ASSIGNED TASK: Every entry is to be set down a second time, precisely as written.

Saved entries

(** Signing some octets with a key that the TPM has. *)
Lemma sign_run (s : t) bufs keyName ty d key : TpmFacts.coherent (m_tpm s) -> Name.equals keyName SigningInfo.getDigestSha256Identity = false ->
  find keyName (Tpm.m_backEnd (m_tpm s)) = Some key ->
  let d' := match ty with SM2 => SM3 | _ => d end in
  forall sig, signerFilter d' key ty bufs = Some sig ->
  exists s', sign bufs keyName ty d s = Some (s', Ok sig) /\ m_pib s' = m_pib s /\ Tpm.m_backEnd (m_tpm s') = Tpm.m_backEnd (m_tpm s) /\ TpmFacts.coherent (m_tpm s').
Proof.
  intros Hc Hn Hk d' sig Hs. unfold sign. rewrite Hn.
  destruct (TpmFacts.onHandle_spec (KeyHandle.sign d' bufs ty) (fun key => transformed (signerFilter d' key ty bufs)) (m_tpm s) keyName (fun _ => eq_refl) Hc)
    as (t' & E & Hc' & Hb). unfold TpmFacts.direct in E. rewrite Hk in E. cbn in E. rewrite Hs in E. cbn in E.
  exists (with_tpm t' s). rewrite (bindP_run _ _ s (with_tpm t' s) (Some sig)); [done|].
  unfold tpm. exact (zoomPP_run _ _ _ _ _ _ E).
Qed.

Lemma keyTypeOf_signature ty n : getSignatureType ty = Ok n -> verification.keyTypeOf n = ty.
Proof. destruct ty; cbn; intros [= <-]; done. Qed.

(** The packet that is signed. *)
Definition to_sign (info : SignatureInfo.t) (d : Data.t) : Data.t :=
  Data.with_fullName (Name.clear (Data.m_fullName d)) (Data.with_wire Block.empty (Data.with_signatureInfo info d)).

Lemma newEncoder_ok : Encoder.wf newEncoder /\ Encoder.view newEncoder = [].
Proof.
  unfold newEncoder, Encoder.wf, Encoder.view, Encoder.make. cbn [Encoder.m_begin Encoder.m_end Encoder.m_buffer]. split; [lia|].
  by rewrite Nat.sub_diag.
Qed.

Lemma signData_run (s : t) (d : Data.t) params a k key n sig :
  by_key a params -> Pib.h_keys (m_pib s) !! a = Some k -> getSignatureType (Pib.k_keyType k) = Ok n ->
  TpmFacts.coherent (m_tpm s) -> Name.equals (Pib.k_keyName k) SigningInfo.getDigestSha256Identity = false ->
  find (Pib.k_keyName k) (Tpm.m_backEnd (m_tpm s)) = Some key ->
  let d1 := to_sign (prepared n (Pib.k_keyName k) (SigningInfo.m_info params)) d in
  let digest := match Pib.k_keyType k with SM2 => SM3 | _ => SigningInfo.m_digestAlgorithm params end in
  unsigned_ok d1 ->
  signerFilter digest key (Pib.k_keyType k) [BlockFacts.tlv_seq (signed_seq d1)] = Some sig ->
  is_u64 (len (BlockFacts.tlv_seq (signed_seq d1 ++ [(tlv.SignatureValue, sig)]))) ->
  exists s', signData params (s, d) = Some ((s', data_norm (signed_with d1 sig)), Ok tt) /\
    m_pib s' = m_pib s /\ Tpm.m_backEnd (m_tpm s') = Tpm.m_backEnd (m_tpm s) /\ TpmFacts.coherent (m_tpm s') /\
    Data.extractSignedRanges (data_norm (signed_with d1 sig)) = (data_norm (signed_with d1 sig), Ok (BlockFacts.tlv_seq (signed_seq d1))).
Proof.
  intros Hp Ea En Hc Hne Hk d1 digest Hd Hs Hl. destruct newEncoder_ok as [Hw Hv].
  destruct (data_signed d1 sig newEncoder Hd Hw Hv Hl) as (f & Hf & H1 & _ & H3).
  destruct (EncSeq_data_unsigned d1 Hd) as (f' & Hf' & Ef). rewrite Hf in Hf'. injection Hf' as <-.
  assert (Hview : Encoder.view (encode f) = BlockFacts.tlv_seq (signed_seq d1)).
  { unfold encode. pose proof (Ef Encoder.t _ _ newEncoder Hw) as HE. destruct (f Encoder.t _ newEncoder) as [e1 n1]. destruct HE as (_ & (V1 & _) & _).
    cbn [fst]. by rewrite V1, Hv, app_nil_r. }
  fold (encode f) in H1, H3. rewrite Hview in H3.
  destruct (sign_run s [Encoder.view (encode f)] (Pib.k_keyName k) (Pib.k_keyType k) (SigningInfo.m_digestAlgorithm params) key Hc Hne Hk sig)
    as (s' & Esign & Hpib & Hb & Hc'); [by rewrite Hview|].
  exists s'. split; [|exact (conj Hpib (conj Hb (conj Hc' H3)))]. unfold signData.
  rewrite (bindP_run _ _ (s, d) (s, d) (Pib.k_keyName k, prepared n (Pib.k_keyName k) (SigningInfo.m_info params))).
  2: { unfold onChain. exact (zoomPP_run fst (fun x s => (x, snd s)) _ (s, d) _ _ (prepare_by_key s params a k n Hp Ea En)). }
  cbv beta iota zeta. change (SignatureInfo.m_type (prepared n _ _)) with n. rewrite (keyTypeOf_signature _ _ En).
  rewrite (bindP_run _ _ (s, d) (s, d1) tt) by done.
  rewrite (bindP_run selfP _ (s, d1) (s, d1) (s, d1)) by done. cbn [snd].
  rewrite (bindP_run _ _ (s, d1) (s, d1) f) by (unfold liftP; by rewrite Hf).
  rewrite (bindP_run _ _ (s, d1) (s', d1) sig).
  2: { unfold onChain. exact (zoomPP_run fst (fun x s => (x, snd s)) _ (s, d1) _ _ Esign). }
  rewrite (bindP_run _ _ (s', d1) (s', data_norm (signed_with d1 sig)) (Data.m_wire (data_norm (signed_with d1 sig)))); [done|].
  unfold onPacket. exact (zoomP_run snd (fun x s => (fst s, x)) _ (s', d1) _ _ H1).
Qed.

Lemma verifyParsed_signed params sig key ty bits pub : verification.bufs params <> [] -> verification.sig params = sig ->
  loadPkcs8 bits = Some pub -> verifierFilter (if decide (ty = SM2) then SM3 else SHA256) pub ty (verification.bufs params) sig = Some true ->
  key = bits -> verification.verifyParsedBits params key ty = true.
Proof.
  intros Hb <- Hp Hv ->. unfold verification.verifyParsedBits, verification.verifyBlobsBits, verification.verifyBlobs. rewrite Hp, Hv.
  by destruct (verification.bufs params).
Qed.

WORKED SOLUTION:
(** Signing some octets with a key that the TPM has. *)
Lemma sign_run (s : t) bufs keyName ty d key : TpmFacts.coherent (m_tpm s) -> Name.equals keyName SigningInfo.getDigestSha256Identity = false ->
  find keyName (Tpm.m_backEnd (m_tpm s)) = Some key ->
  let d' := match ty with SM2 => SM3 | _ => d end in
  forall sig, signerFilter d' key ty bufs = Some sig ->
  exists s', sign bufs keyName ty d s = Some (s', Ok sig) /\ m_pib s' = m_pib s /\ Tpm.m_backEnd (m_tpm s') = Tpm.m_backEnd (m_tpm s) /\ TpmFacts.coherent (m_tpm s').
Proof.
  intros Hc Hn Hk d' sig Hs. unfold sign. rewrite Hn.
  destruct (TpmFacts.onHandle_spec (KeyHandle.sign d' bufs ty) (fun key => transformed (signerFilter d' key ty bufs)) (m_tpm s) keyName (fun _ => eq_refl) Hc)
    as (t' & E & Hc' & Hb). unfold TpmFacts.direct in E. rewrite Hk in E. cbn in E. rewrite Hs in E. cbn in E.
  exists (with_tpm t' s). rewrite (bindP_run _ _ s (with_tpm t' s) (Some sig)); [done|].
  unfold tpm. exact (zoomPP_run _ _ _ _ _ _ E).
Qed.

Lemma keyTypeOf_signature ty n : getSignatureType ty = Ok n -> verification.keyTypeOf n = ty.
Proof. destruct ty; cbn; intros [= <-]; done. Qed.

(** The packet that is signed. *)
Definition to_sign (info : SignatureInfo.t) (d : Data.t) : Data.t :=
  Data.with_fullName (Name.clear (Data.m_fullName d)) (Data.with_wire Block.empty (Data.with_signatureInfo info d)).

Lemma newEncoder_ok : Encoder.wf newEncoder /\ Encoder.view newEncoder = [].
Proof.
  unfold newEncoder, Encoder.wf, Encoder.view, Encoder.make. cbn [Encoder.m_begin Encoder.m_end Encoder.m_buffer]. split; [lia|].
  by rewrite Nat.sub_diag.
Qed.

Lemma signData_run (s : t) (d : Data.t) params a k key n sig :
  by_key a params -> Pib.h_keys (m_pib s) !! a = Some k -> getSignatureType (Pib.k_keyType k) = Ok n ->
  TpmFacts.coherent (m_tpm s) -> Name.equals (Pib.k_keyName k) SigningInfo.getDigestSha256Identity = false ->
  find (Pib.k_keyName k) (Tpm.m_backEnd (m_tpm s)) = Some key ->
  let d1 := to_sign (prepared n (Pib.k_keyName k) (SigningInfo.m_info params)) d in
  let digest := match Pib.k_keyType k with SM2 => SM3 | _ => SigningInfo.m_digestAlgorithm params end in
  unsigned_ok d1 ->
  signerFilter digest key (Pib.k_keyType k) [BlockFacts.tlv_seq (signed_seq d1)] = Some sig ->
  is_u64 (len (BlockFacts.tlv_seq (signed_seq d1 ++ [(tlv.SignatureValue, sig)]))) ->
  exists s', signData params (s, d) = Some ((s', data_norm (signed_with d1 sig)), Ok tt) /\
    m_pib s' = m_pib s /\ Tpm.m_backEnd (m_tpm s') = Tpm.m_backEnd (m_tpm s) /\ TpmFacts.coherent (m_tpm s') /\
    Data.extractSignedRanges (data_norm (signed_with d1 sig)) = (data_norm (signed_with d1 sig), Ok (BlockFacts.tlv_seq (signed_seq d1))).
Proof.
  intros Hp Ea En Hc Hne Hk d1 digest Hd Hs Hl. destruct newEncoder_ok as [Hw Hv].
  destruct (data_signed d1 sig newEncoder Hd Hw Hv Hl) as (f & Hf & H1 & _ & H3).
  destruct (EncSeq_data_unsigned d1 Hd) as (f' & Hf' & Ef). rewrite Hf in Hf'. injection Hf' as <-.
  assert (Hview : Encoder.view (encode f) = BlockFacts.tlv_seq (signed_seq d1)).
  { unfold encode. pose proof (Ef Encoder.t _ _ newEncoder Hw) as HE. destruct (f Encoder.t _ newEncoder) as [e1 n1]. destruct HE as (_ & (V1 & _) & _).
    cbn [fst]. by rewrite V1, Hv, app_nil_r. }
  fold (encode f) in H1, H3. rewrite Hview in H3.
  destruct (sign_run s [Encoder.view (encode f)] (Pib.k_keyName k) (Pib.k_keyType k) (SigningInfo.m_digestAlgorithm params) key Hc Hne Hk sig)
    as (s' & Esign & Hpib & Hb & Hc'); [by rewrite Hview|].
  exists s'. split; [|exact (conj Hpib (conj Hb (conj Hc' H3)))]. unfold signData.
  rewrite (bindP_run _ _ (s, d) (s, d) (Pib.k_keyName k, prepared n (Pib.k_keyName k) (SigningInfo.m_info params))).
  2: { unfold onChain. exact (zoomPP_run fst (fun x s => (x, snd s)) _ (s, d) _ _ (prepare_by_key s params a k n Hp Ea En)). }
  cbv beta iota zeta. change (SignatureInfo.m_type (prepared n _ _)) with n. rewrite (keyTypeOf_signature _ _ En).
  rewrite (bindP_run _ _ (s, d) (s, d1) tt) by done.
  rewrite (bindP_run selfP _ (s, d1) (s, d1) (s, d1)) by done. cbn [snd].
  rewrite (bindP_run _ _ (s, d1) (s, d1) f) by (unfold liftP; by rewrite Hf).
  rewrite (bindP_run _ _ (s, d1) (s', d1) sig).
  2: { unfold onChain. exact (zoomPP_run fst (fun x s => (x, snd s)) _ (s, d1) _ _ Esign). }
  rewrite (bindP_run _ _ (s', d1) (s', data_norm (signed_with d1 sig)) (Data.m_wire (data_norm (signed_with d1 sig)))); [done|].
  unfold onPacket. exact (zoomP_run snd (fun x s => (fst s, x)) _ (s', d1) _ _ H1).
Qed.

Lemma verifyParsed_signed params sig key ty bits pub : verification.bufs params <> [] -> verification.sig params = sig ->
  loadPkcs8 bits = Some pub -> verifierFilter (if decide (ty = SM2) then SM3 else SHA256) pub ty (verification.bufs params) sig = Some true ->
  key = bits -> verification.verifyParsedBits params key ty = true.
Proof.
  intros Hb <- Hp Hv ->. unfold verification.verifyParsedBits, verification.verifyBlobsBits, verification.verifyBlobs. rewrite Hp, Hv.
  by destruct (verification.bufs params).
Qed.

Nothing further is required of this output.